Inconsistent Dialysis Communication for Two Residents
Penalty
Summary
The facility failed to ensure consistent communication regarding dialysis treatment for two residents, R113 and R213, who required dialysis services. The facility's policy on 'Dialysis Care' mandates that all residents receiving dialysis therapy be monitored and documented in their medical records, with assessments conducted before and after dialysis treatment. However, for Resident R113, the dialysis communication forms were not completed upon return to the facility following dialysis on ten occasions between January 18 and February 8, 2025. This was confirmed by the Unit Director RN Employee E19 during an interview.

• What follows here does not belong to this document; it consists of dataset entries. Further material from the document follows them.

(** C3 as stated fails.  Of two claimable positions, the first has two
    claim transactions and the second of them is rejected on chain.
    [claimFees] then throws: the signature of the first claim is not
    handed to the caller, and the second position is never requested,
    although claiming it alone succeeds. *)
Lemma claimFees_partial_failure_counterexample :
  let run := claimFees Scenario.env Scenario.launcher None [] in
  fst run = Throw (Error "Transaction failed: [object Object]") /\
  submitted (snd run) = [ sign Scenario.claimA1 [Scenario.launcher];
                          sign Scenario.claimA2 [Scenario.launcher] ] /\
  ~ In (Call_getClaimTransaction Scenario.launcher.(publicKey) Scenario.positionB)
       (snd run) /\
  fst (claimFees Scenario.env Scenario.launcher (Some "MintB") [])
  = Ok ["sig:claim-b1"].
Proof.
  split; [reflexivity | ].
  split; [reflexivity | ].
  split; [ | reflexivity].
  vm_compute. intros H.
  repeat (destruct H as [H | H]; [discriminate H | ]).
  exact H.
Qed.

Section ClaimedFor.

Variable env : Env.
Variable keypair : Keypair.
Variable Q : ClaimablePosition -> Prop.

Lemma emits_claimTransactions txs :
  forall signatures,
    emits (of_claim_set keypair txs) (claimTransactions env keypair txs signatures).
Proof.
  assert (G : forall rest,
             (forall tx, In tx rest -> In tx txs) ->
             forall signatures,
               emits (of_claim_set keypair txs) (claimTransactions env keypair rest signatures)).
  { induction rest as [| tx rest IH]; intros Sub signatures; simpl.
    - apply emits_ret.
    - apply emits_bind.
      + apply emits_sendTransaction; try exact I.
        * intros opts. exists tx. split; [apply Sub; left | ]; reflexivity.
        * intros; exact I.
      + intros sig. apply IH. intros tx' H. apply Sub. right. exact H. }
  apply G. auto.
Qed.

Lemma claimed_for_nil t : claimed_for env keypair Q t [].
Proof. split; intros; contradiction. Qed.

Lemma claimed_for_app t l1 l2 :
  claimed_for env keypair Q t l1 ->
  claimed_for env keypair Q (t ++ l1) l2 ->
  claimed_for env keypair Q t (l1 ++ l2).
Proof.
  intros [G1 S1] [G2 S2]. split.
  - intros w position H. apply in_app_or in H. destruct H as [H | H]; eauto.
  - intros tx opts H. apply in_app_or in H. destruct H as [H | H].
    + destruct (S1 tx opts H) as [position [l0 [l1' [txs [tx0 [E [HQ [O [I0 Etx]]]]]]]]].
      exists position, l0, (l1' ++ l2), txs, tx0.
      repeat split; try assumption.
      rewrite E, <- app_assoc. reflexivity.
    + destruct (S2 tx opts H) as [position [l0 [l1' [txs [tx0 [E [HQ [O [I0 Etx]]]]]]]]].
      exists position, (l1 ++ l0), l1', txs, tx0.
      repeat split; try assumption.
      * rewrite E, <- app_assoc. reflexivity.
      * rewrite app_assoc. exact O.
Qed.

(** A request for a position satisfying [Q], followed by what the
    inner loop issues for the answer. *)
Lemma claimed_for_request t position txs l :
  Q position ->
  sdk_fee_getClaimTransaction env t keypair.(publicKey) position = Ok txs ->
  Forall (of_claim_set keypair txs) l ->
  claimed_for env keypair Q t
              (Call_getClaimTransaction keypair.(publicKey) position :: l).
Proof.
  intros HQ O F. rewrite Forall_forall in F. split.
  - intros w position' [H | H].
    + injection H as _ <-. exact HQ.
    + destruct (F _ H).
  - intros tx opts [H | H]; [discriminate H | ].
    destruct (F _ H) as [tx0 [I0 Etx]].
    exists position, [], l, txs, tx0.
    rewrite app_nil_r. repeat split; assumption.
Qed.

Similarly, Resident R213's dialysis communication forms were not completed upon return to the facility following dialysis on seventeen occasions between January 3 and February 10, 2025. This lapse was also confirmed by the Unit Director RN Employee E19. The Director of Nursing acknowledged the facility's failure to maintain consistent dialysis communication for these two residents. Both residents had significant medical conditions, including anemia and end-stage renal disease, necessitating regular dialysis treatment.
Plan Of Correction
1. The facility can not retroactively correct the missed dialysis communication as it relates to R113 and R213. Review of physician orders was completed to ensure physician orders are present for access site monitoring. 2. A house audit was done of residents receiving dialysis to ensure physician orders are present for monitoring of dialysis access site; no issues identified. 3. Director of nursing or designee will in-service licensed nursing staff on completing the bottom section of the dialysis communication form upon return from dialysis. 4. Director of nursing or designee will audit 5 residents weekly for 2 weeks, then 3 residents weekly for 2 weeks, then 3 residents monthly for 2 months to ensure the bottom section of the dialysis communication form is completed. Audit findings will be shared with the QAPI committee.